Macron signals to the zionist lobby and Le Pen accuses him of diminishing Vichy responsibility for persecution of Jews
After Macron won the first round of the Presidentials, nationalist Marine Le Pen achieved wide and positive publicity by talking to workers about to lose their jobs at Whirlpool (relocating to Poland) while Macron fraternised with their bosses behind closed doors. One wondered what Macron could possibly do to compete with Le Pen's success in gaining the limelight in this. The next day Macron very ostentatiously attended a ceremony to commemorate Jews who had been burned to death in a church during the Second World War. He was filmed talking to a man who escaped this fate and who said he was afraid that right-wing extremists might take over France again. Macron swore to protect him from this as if Le Pen posed an actual threat.
In this third debate, Macron tried to identify Le Pen as anti-Jewish, but he was drawing a very long bow. Taking up a journalist's polemic talking point, he spoke of how French policemen had rounded up Jews during the Rafle du Vélodrome d’Hiver under the Vichy Regime and said that France needs to acknowledge this reality, as had Jacques Chirac and Hollande. Le Pen agreed that these events were 'shockingly horrible' but reminded Macron that there are two legal points of view as to whether these policemen were actually acting under a French government. She cited Presidents General De Gaulle, Mitterand and Chevenement who found that the Vichy Regime was illegitimate and that the real government of France was located in Britain with the Resistance and De Gaulle.
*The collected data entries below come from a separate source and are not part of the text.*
Definition utc_env (now : Z) : TimeEnv := {|
  mktime t := seconds (tm_year t) (tm_mon t) (tm_mday t) (tm_hour t) (tm_min t) (tm_sec t);
  apr_time_ansi_put z := Some (z * 1000000);
  apr_time_exp_gmt := explode;
  apr_time_exp_lt := explode;
  apr_time_exp_gmt_get e :=
    Some ((seconds (x_year e) (x_mon e) (x_mday e) (x_hour e) (x_min e) (x_sec e) - x_gmtoff e) * 1000000 + x_usec e);
  apr_time_now := now;
  stack_int := 0
|}.

Lemma year_len_range y : 365 <= year_len y <= 366.
Proof. unfold year_len, days_to. dlia. Qed.

Lemma days_to_mono y n : 0 <= n -> days_to y <= days_to (y + n).
Proof. intros Hn. unfold days_to. dlia. Qed.

Lemma year_of_spec fuel y d y' d' : 0 <= d < days_to (y + Z.of_nat fuel) - days_to y -> year_of fuel y d = (y', d') ->
  y <= y' < y + Z.of_nat fuel /\ 0 <= d' < year_len y' /\ days_to y' + d' = days_to y + d.
Proof.
  revert y d. induction fuel as [|fuel IH]; intros y d Hd H; [rewrite Z.add_0_r in Hd; lia|]. cbn [year_of] in H.
  destruct (Z.ltb_spec d (year_len y)).
  - injection H as <- <-. lia.
  - apply IH in H; unfold year_len in *; [lia|]. replace (y + 1 + Z.of_nat fuel) with (y + Z.of_nat (S fuel)) by lia. lia.
Qed.

Lemma month_of_spec ls m d m' d' : 0 <= d < sum ls -> month_of ls m d = (m', d') ->
  exists k l, m' = m + Z.of_nat k /\ ls !! k = Some l /\ 0 <= d' < l /\ sum (take k ls) + d' = d.
Proof.
  revert m d. induction ls as [|l ls IH]; intros m d Hd H; simpl in Hd; [lia|]. cbn [month_of] in H.
  destruct (Z.ltb_spec d l).
  - injection H as <- <-. exists 0%nat, l. simpl. split_and!; [lia|done|lia|lia|lia].
  - apply IH in H; [|lia]. destruct H as (k & l' & -> & Hl & Hd' & Hs). exists (S k), l'. simpl. split_and!; [lia|done|lia|lia|lia].
Qed.

Lemma sum_months y : sum (month_lens y) = year_len y.
Proof. simpl. lia. Qed.

Lemma month_lens_31 y k l d : 1970 <= y -> month_lens y !! k = Some l -> 0 <= d < l ->
  (k <= 11)%nat /\ d + 1 <= 31 /\ bad_31 (d + 1) (Z.of_nat k) = false /\ bad_february (y - 1900) (Z.of_nat k) (d + 1) = false.
Proof.
  intros H70 Hl Hd. pose proof (year_len_range y) as Hy.
  assert (bad_31 (d + 1) (Z.of_nat k) = false \/ d + 1 = 31 /\ (k = 3 \/ k = 5 \/ k = 8 \/ k = 10)%nat) as H31.
  { unfold bad_31. destruct (Z.eqb_spec (d + 1) 31); [|by left]. simpl.
    repeat match goal with |- context [Z.of_nat k =? ?x] => destruct (Z.eqb_spec (Z.of_nat k) x); [right; lia|] end. by left. }
  assert (k <> 1%nat -> bad_february (y - 1900) (Z.of_nat k) (d + 1) = false) as Hfeb.
  { intros Hk. unfold bad_february. by destruct (Z.eqb_spec (Z.of_nat k) 1); [lia|]. }
  destruct k as [|[|[|[|[|[|[|[|[|[|[|[|k]]]]]]]]]]]]; [..|done]; injection Hl as <-;
    try (split_and!; [lia|lia|destruct H31 as [H31|H31]; [exact H31|lia]|apply Hfeb; lia]).
  split_and!; [lia|lia|destruct H31 as [H31|H31]; [exact H31|lia]|].
  unfold bad_february. simpl. rewrite (proj2 (Z.ltb_ge 29 (d + 1))) by lia. simpl.
  destruct (Z.eqb_spec (d + 1) 29); [|done]. simpl. change 3 with (Z.ones 2). rewrite Z.land_ones by lia.
  assert (year_len y = 366) as Hleap by lia. unfold year_len, days_to in Hleap.
  destruct (Z.eqb_spec ((y - 1900) mod 2 ^ 2) 0); [|dlia]. simpl.
  destruct (Z.eqb_spec (Z.rem (y - 1900) 100) 0); [|done]. simpl. destruct (Z.eqb_spec (Z.rem (y - 1900) 400) 100); [done|dlia].
Qed.

Lemma explode_spec t : 0 <= t < TIME_MAX -> exists e, explode t = Some e /\ exp_ok e /\ (x_gmtoff e = 0 /\ x_sec e < 60) /\
  seconds (x_year e) (x_mon e) (x_mday e) (x_hour e) (x_min e) (x_sec e) * 1000000 + x_usec e = t.
Proof.
  intros Ht. unfold explode. rewrite (proj2 (Z.leb_le _ _)), (proj2 (Z.ltb_lt _ _)) by lia. cbn [andb]. cbv zeta.
  set (secs := t / 1000000). assert (0 <= secs /\ secs / 86400 < 668394 /\ t = secs * 1000000 + t mod 1000000) as (Hs0 & Hs1 & Hs2).
  { subst secs. unfold TIME_MAX, DAY in Ht. split_and!; dlia. }
  assert (0 <= t mod 1000000 < 1000000) as Hu by (apply Z.mod_pos_bound; lia).
  destruct (year_of 1830 1970 (secs / 86400)) as [y d] eqn:Ey.
  apply year_of_spec in Ey; [|change (Z.of_nat 1830) with 1830; change (days_to (1970 + 1830) - days_to 1970) with 668394; dlia].
  change (days_to 1970) with 0 in Ey. change (Z.of_nat 1830) with 1830 in Ey. destruct Ey as (Hy & Hd & Eyd).
  destruct (month_of (month_lens y) 0 d) as [mon md] eqn:Em. apply month_of_spec in Em; [|by rewrite sum_months].
  destruct Em as (k & l & Emon & Hl & Hmd & Hsum). rewrite Z.add_0_l in Emon. subst mon.
  destruct (month_lens_31 y k l md ltac:(lia) Hl Hmd) as (Hk & Hm31 & H31 & Hfeb).
  eexists. split; [reflexivity|]. split; [constructor; simpl|split; [split; [done|cbn [x_sec]; dlia]|]].
  - done.
  - dlia.
  - dlia.
  - dlia.
  - lia.
  - lia.
  - lia.
  - done.
  - done.
  - eexists. split; [reflexivity|]. dlia.
  - cbn [x_year x_mon x_mday x_hour x_min x_sec x_usec]. unfold seconds. replace (y - 1900 + 1900) with y by lia. rewrite Nat2Z.id.
    assert (days_to y + sum (take k (month_lens y)) + (md + 1) - 1 = secs / 86400) as -> by lia.
    clear - Hs0 Hs2. rewrite Hs2 at 2. generalize (t mod 1000000). clear Hs2. clearbody secs. intros u. dlia.
Qed.

#[export] Instance utc_laws now : TimeLaws (utc_env now).
Proof.
  split.
  - intros t Ht. destruct (explode_spec t Ht) as (e & He & Hok & [Hg _] & Hs). exists e. split_and!; [done|done|done|].
    intros w d. simpl. rewrite Hg, Z.sub_0_r. by rewrite Hs.
  - intros t Ht. destruct (explode_spec t ltac:(unfold DAY in *; lia)) as (e & He & Hok & [Hg _] & Hs).
    exists e. rewrite Hg. split_and!; [done|done|done|lia|lia|]. intros w d. simpl. rewrite Hg, Z.sub_0_r. by rewrite Hs.
  - done.
Qed.

Lemma utc_shown_once now t : 0 <= t < TIME_MAX -> shown_once (T := utc_env now) t.
Proof.
  intros Ht e g He. destruct (explode_spec t Ht) as (e' & He' & Hok & _ & Hs). simpl in *.
  rewrite He in He'. injection He' as <-. destruct Hok. apply (Z.div_unique _ _ _ (x_usec e)); lia.
Qed.

(** ** Masks and characters *)

Definition plain_mask (mask : bytes) : bool := forallb (fun m => negb ((m =c "*") || (m =c "%"))) mask.

Lemma checkmask_step fuel s i m mask c : cchar s i = Ret c -> negb ((m =c "*") || (m =c "%")) = true ->
  mask_class m c = true -> checkmask_loop (S fuel) s i (m :: mask) = checkmask_loop fuel s (i + 1) mask.
Proof.
  intros Hc Hm Hcls. cbn [checkmask_loop]. rewrite Hc. cbn [mbind outcome_bind].
  destruct (m =c "*"); [done|]. destruct (m =c "%"); [done|]. unfold mask_class in Hcls.
  repeat (case_match; try done).
Qed.

Lemma checkmask_prefix fuel p mask cs tail rest :
  Forall2 (fun m c => mask_class m c = true) mask cs -> plain_mask mask = true ->
  checkmask_loop (length mask + fuel) (p ++ cs ++ rest) (zlen p) (mask ++ tail) =
  checkmask_loop fuel (p ++ cs ++ rest) (zlen (p ++ cs)) tail.
Proof.
  intros HF. revert p. induction HF as [|m c mask cs Hc HF IH]; intros p Hp; [by rewrite app_nil_r|].
  cbn [plain_mask forallb] in Hp. apply andb_true_iff in Hp as [Hm Hp]. simpl app. simpl length. rewrite Nat.add_succ_l.
  rewrite (checkmask_step _ _ _ _ _ c); [|apply cchar_at|done|done].
  specialize (IH (p ++ [c]) Hp). rewrite <- !app_assoc in IH. simpl in IH. rewrite <- IH. f_equal. lens.
Qed.

(** A mask that ends in a star matches a string that starts with fitting
    characters. *)
Lemma mask_star mask cs rest : Forall2 (fun m c => mask_class m c = true) mask cs -> plain_mask mask = true ->
  (length mask < 256)%nat -> _date_checkmask (cs ++ rest) (mask ++ lit "*") = Ret true.
Proof.
  intros HF Hp Hl. unfold _date_checkmask. replace 256%nat with (length mask + S (255 - length mask))%nat by lia.
  etransitivity; [exact (checkmask_prefix (S (255 - length mask)) [] mask cs (lit "*") rest HF Hp)|]. cbn [checkmask_loop].
  destruct (cchar_in (cs ++ rest) (zlen ([] ++ cs))) as (c & Hc & _); [lens|]. simpl in *. by rewrite Hc.
Qed.

(** A mask that ends in [%*] wants the end of the string or a space. *)
Lemma mask_percent mask cs rest : Forall2 (fun m c => mask_class m c = true) mask cs -> plain_mask mask = true ->
  (length mask < 250)%nat -> (rest = [] \/ exists r, rest = " "%byte :: r) ->
  _date_checkmask (cs ++ rest) (mask ++ lit "%*") = Ret true.
Proof.
  intros HF Hp Hl Hr. unfold _date_checkmask. replace 256%nat with (length mask + S (S (254 - length mask)))%nat by lia.
  etransitivity; [exact (checkmask_prefix (S (S (254 - length mask))) [] mask cs (lit "%*") rest HF Hp)|]. cbn [checkmask_loop app].
  destruct Hr as [-> |[r ->]].
  - rewrite app_nil_r, cchar_end. reflexivity.
  - rewrite cchar_at. cbn [mbind outcome_bind].
    destruct (cchar_in (cs ++ " "%byte :: r) (zlen cs + 1)) as (c & Hc & _); [lens|]. rewrite Hc. reflexivity.
Qed.

(** A mask that a character does not fit. *)
Lemma mask_refused s mask j m c : no_nul s -> no_nul mask -> mask !! j = Some m -> Z.of_nat j < mask_len mask ->
  s !! j = Some c -> mask_class m c = false -> _date_checkmask s mask = Ret false.
Proof.
  intros Hs Hm Hj Hl Hc Hcls. destruct (mask_runs s mask Hs Hm) as (b & Hb & _). rewrite Hb. destruct b; [|done].
  destruct (mask_chars s mask j m Hb Hj Hl) as (c' & Hc' & Hcls'). exfalso.
  assert (c' = c) as ->; [|congruence]. pose proof (lookup_lt_Some _ _ _ Hc).
  unfold cchar in Hc'. rewrite (proj2 (Z.leb_le _ _)), (proj2 (Z.ltb_lt _ _)) in Hc' by lia. simpl in Hc'.
  rewrite Nat2Z.id, Hc in Hc'. simpl in Hc'. congruence.
Qed.

Lemma cchar_lookup s k c : 0 <= k -> s !! Z.to_nat k = Some c -> cchar s k = Ret c.
Proof.
  intros H0 Hk. pose proof (lookup_lt_Some _ _ _ Hk). unfold cchar.
  rewrite (proj2 (Z.leb_le _ _)), (proj2 (Z.ltb_lt _ _)) by lia. simpl. by rewrite Hk.
Qed.

(** Read a character of a string whose shape is known. *)
Ltac read := erewrite cchar_lookup; [|lia|reflexivity]; cbn [mbind outcome_bind].

Lemma num2_at s k z : 0 <= k -> 0 <= z < 100 -> s !! Z.to_nat k = Some (zb (48 + (z / 10) mod 10)) ->
  s !! Z.to_nat (k + 1) = Some (zb (48 + z mod 10)) -> num2 s k = Ret z.
Proof.
  intros Hk Hz H1 H2. unfold num2. rewrite (cchar_lookup _ _ _ Hk H1). cbn [mbind outcome_bind].
  rewrite (cchar_lookup _ (k + 1) _ ltac:(lia) H2). cbn [mbind outcome_bind]. rewrite !digit_mod. f_equal. dlia.
Qed.

(** ** ISO dates *)

Definition iso_chars (sep : byte) (y mo d h mi c : Z) : bytes :=
  dec 4 y ++ "-"%byte :: dec 2 mo ++ "-"%byte :: dec 2 d ++ sep :: dec 2 h ++ ":"%byte :: dec 2 mi ++ ":"%byte :: dec 2 c.

Lemma iso_text_chars sep e : exp_ok e ->
  iso_text [sep] e = iso_chars sep (x_year e + 1900) (x_mon e + 1) (x_mday e) (x_hour e) (x_min e) (x_sec e).
Proof.
  intros []. unfold iso_text, full_year, iso_chars. rewrite (proj2 (Z.ltb_lt (x_year e) 1900)) by lia.
  rewrite print_year by lia. rewrite !printf_d_dec by lia. reflexivity.
Qed.

Ltac fits := repeat (constructor; [first [exact (isdigit_zb _) | assumption | reflexivity]|]); constructor.

Lemma iso_chars_mask y mo d h mi c rest :
  _date_checkmask (iso_chars " " y mo d h mi c ++ rest) (lit "####-##-## ##:##:##*") = Ret true.
Proof. apply (mask_star (lit "####-##-## ##:##:##")); [fits|reflexivity|apply (bool_decide_unpack _); reflexivity]. Qed.

Lemma iso_chars_mask_T y mo d h mi c rest :
  _date_checkmask (iso_chars "T" y mo d h mi c ++ rest) (lit "####-##-##T##:##:##*") = Ret true.
Proof. apply (mask_star (lit "####-##-##T##:##:##")); [fits|reflexivity|apply (bool_decide_unpack _); reflexivity]. Qed.

Lemma iso_std_eval sep y mo d h mi c rest : 0 <= y < 10000 -> 0 <= mo < 100 -> 0 <= d < 100 -> 0 <= h < 100 ->
  0 <= mi < 100 -> 0 <= c < 100 ->
  iso_std (iso_chars sep y mo d h mi c ++ rest) = Ret (IsoParts y (mo - 1) d (h, mi, c) 19).
Proof.
  intros Hy Hmo Hd Hh Hmi Hc. unfold iso_std, num4. do 4 read. rewrite !digit_mod.
  rewrite (num2_at _ 5 mo), (num2_at _ 8 d) by (lia || reflexivity). cbn [mbind outcome_bind]. unfold timeparse_std.
  rewrite (num2_at _ 11 h), (num2_at _ (11 + 3) mi), (num2_at _ (11 + 6) c) by (lia || reflexivity).
  cbn [mbind outcome_bind]. f_equal. f_equal. dlia.
Qed.

(** No digit of a printed date is a NUL. *)
Lemma dec_no_nul w z : no_nul (dec w z).
Proof.
  intros Hin. pose proof (dec_digits w z) as HF. rewrite Forall_forall in HF. by apply HF in Hin.
Qed.

Lemma no_nul_app a b : no_nul a -> no_nul b -> no_nul (a ++ b).
Proof. unfold no_nul. set_solver. Qed.
Lemma no_nul_cons c b : c <> x00 -> no_nul b -> no_nul (c :: b).
Proof. unfold no_nul. set_solver. Qed.

Ltac no_nuls := repeat first
  [ apply dec_no_nul | apply no_nul_app | apply no_nul_cons; [done|] | (by apply not_elem_of_nil) | assumption
  | (apply (bool_decide_unpack _); reflexivity) ].

Lemma iso_chars_no_nul sep y mo d h mi c : sep <> x00 -> no_nul (iso_chars sep y mo d h mi c).
Proof. intros Hsep. unfold iso_chars. no_nuls. Qed.

(** The mask is refused at position [j], by a hypothesis on the character. *)
Ltac refused j :=
  eapply (mask_refused _ _ j); [assumption|apply (bool_decide_unpack _); reflexivity|cbn; reflexivity|reflexivity|cbn; reflexivity|];
  match goal with H : mask_class ?m ?c = false |- mask_class ?m ?c = false => exact H end.

Section roundtrips.
Context `{T : TimeEnv} {TL : TimeLaws T}.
"Leave De Gaulle out of it! Jacques Chirac recognised it," Macron snarled.
Le Pen said that there are two points of view and no-one is bound by Chirac anymore than by another political leader's opinion. Furthermore, she said that anything that aims to diminish the responsibility of the Vichy Regime is a bad thing.
She also implied that Macron had sunk to a new low in using Jewish persecution to try and get ahead politically.
France does not have the same kind of wealthy zionist lobby that America has and Macron's apparent appeal to such a lobby seems symbolic of his allegiance to the US-NATO world politic.